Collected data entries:
·····

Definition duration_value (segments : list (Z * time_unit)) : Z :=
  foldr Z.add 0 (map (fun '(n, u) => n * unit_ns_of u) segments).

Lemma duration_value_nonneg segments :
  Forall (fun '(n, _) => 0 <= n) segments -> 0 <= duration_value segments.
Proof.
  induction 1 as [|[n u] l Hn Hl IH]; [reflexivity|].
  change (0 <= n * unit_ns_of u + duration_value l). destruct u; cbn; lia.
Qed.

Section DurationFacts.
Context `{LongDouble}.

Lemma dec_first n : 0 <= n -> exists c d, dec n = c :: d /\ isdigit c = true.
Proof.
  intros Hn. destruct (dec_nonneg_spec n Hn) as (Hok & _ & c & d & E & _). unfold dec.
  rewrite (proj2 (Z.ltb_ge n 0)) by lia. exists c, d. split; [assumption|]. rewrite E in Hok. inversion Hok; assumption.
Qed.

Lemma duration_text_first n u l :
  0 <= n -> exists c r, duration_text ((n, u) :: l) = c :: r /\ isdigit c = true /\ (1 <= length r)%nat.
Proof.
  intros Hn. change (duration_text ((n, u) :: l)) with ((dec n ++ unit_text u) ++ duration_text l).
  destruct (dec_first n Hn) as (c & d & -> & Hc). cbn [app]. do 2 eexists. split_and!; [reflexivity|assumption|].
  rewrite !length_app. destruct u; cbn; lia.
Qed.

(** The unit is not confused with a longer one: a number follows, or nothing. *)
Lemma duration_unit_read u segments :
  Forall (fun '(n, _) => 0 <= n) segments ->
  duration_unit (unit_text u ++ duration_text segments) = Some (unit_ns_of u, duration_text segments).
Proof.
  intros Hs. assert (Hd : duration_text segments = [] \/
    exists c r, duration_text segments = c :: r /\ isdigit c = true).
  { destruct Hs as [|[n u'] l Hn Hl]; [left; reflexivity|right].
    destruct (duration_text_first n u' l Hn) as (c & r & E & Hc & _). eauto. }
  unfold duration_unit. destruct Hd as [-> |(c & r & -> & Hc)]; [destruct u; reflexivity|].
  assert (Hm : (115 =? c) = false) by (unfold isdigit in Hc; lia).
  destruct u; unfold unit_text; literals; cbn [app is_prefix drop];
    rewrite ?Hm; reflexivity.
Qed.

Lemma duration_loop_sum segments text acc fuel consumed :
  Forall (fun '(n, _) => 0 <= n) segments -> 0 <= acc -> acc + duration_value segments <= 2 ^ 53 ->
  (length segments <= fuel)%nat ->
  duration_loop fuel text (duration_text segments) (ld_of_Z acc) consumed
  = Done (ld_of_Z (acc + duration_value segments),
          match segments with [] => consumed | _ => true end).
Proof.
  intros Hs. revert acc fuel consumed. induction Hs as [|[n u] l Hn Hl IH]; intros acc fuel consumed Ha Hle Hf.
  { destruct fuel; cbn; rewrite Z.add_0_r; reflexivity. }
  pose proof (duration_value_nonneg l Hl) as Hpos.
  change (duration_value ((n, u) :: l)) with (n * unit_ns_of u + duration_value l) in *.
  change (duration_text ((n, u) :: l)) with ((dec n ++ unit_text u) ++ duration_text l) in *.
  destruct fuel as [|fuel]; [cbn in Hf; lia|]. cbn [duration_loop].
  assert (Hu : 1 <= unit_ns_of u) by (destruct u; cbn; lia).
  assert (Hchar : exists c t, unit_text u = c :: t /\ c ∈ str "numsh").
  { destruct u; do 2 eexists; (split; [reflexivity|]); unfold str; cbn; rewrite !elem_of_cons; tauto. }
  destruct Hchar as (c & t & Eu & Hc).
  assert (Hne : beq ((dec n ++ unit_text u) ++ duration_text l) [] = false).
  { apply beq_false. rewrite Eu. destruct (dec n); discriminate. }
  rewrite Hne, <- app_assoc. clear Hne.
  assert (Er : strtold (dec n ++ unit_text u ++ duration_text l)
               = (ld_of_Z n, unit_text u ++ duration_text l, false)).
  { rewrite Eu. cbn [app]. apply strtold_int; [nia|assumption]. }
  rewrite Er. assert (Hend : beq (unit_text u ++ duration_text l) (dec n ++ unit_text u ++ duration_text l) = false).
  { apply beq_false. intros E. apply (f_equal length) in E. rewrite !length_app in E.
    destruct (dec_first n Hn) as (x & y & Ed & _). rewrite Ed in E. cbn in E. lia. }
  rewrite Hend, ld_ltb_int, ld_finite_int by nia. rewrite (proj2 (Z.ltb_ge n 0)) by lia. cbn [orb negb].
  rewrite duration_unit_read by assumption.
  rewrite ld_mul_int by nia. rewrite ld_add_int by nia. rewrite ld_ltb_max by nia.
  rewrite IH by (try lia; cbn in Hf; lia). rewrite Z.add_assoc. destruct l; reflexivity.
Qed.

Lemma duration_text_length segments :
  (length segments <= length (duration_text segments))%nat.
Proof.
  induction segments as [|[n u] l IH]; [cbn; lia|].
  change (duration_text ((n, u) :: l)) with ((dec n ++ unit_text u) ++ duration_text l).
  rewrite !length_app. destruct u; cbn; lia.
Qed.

·····

Task description:
Every line in the data above that includes the word "apply" should be copied.

Your response:
  { apply beq_false. rewrite Eu. destruct (dec n); discriminate. }
  { rewrite Eu. cbn [app]. apply strtold_int; [nia|assumption]. }
  { apply beq_false. intros E. apply (f_equal length) in E. rewrite !length_app in E.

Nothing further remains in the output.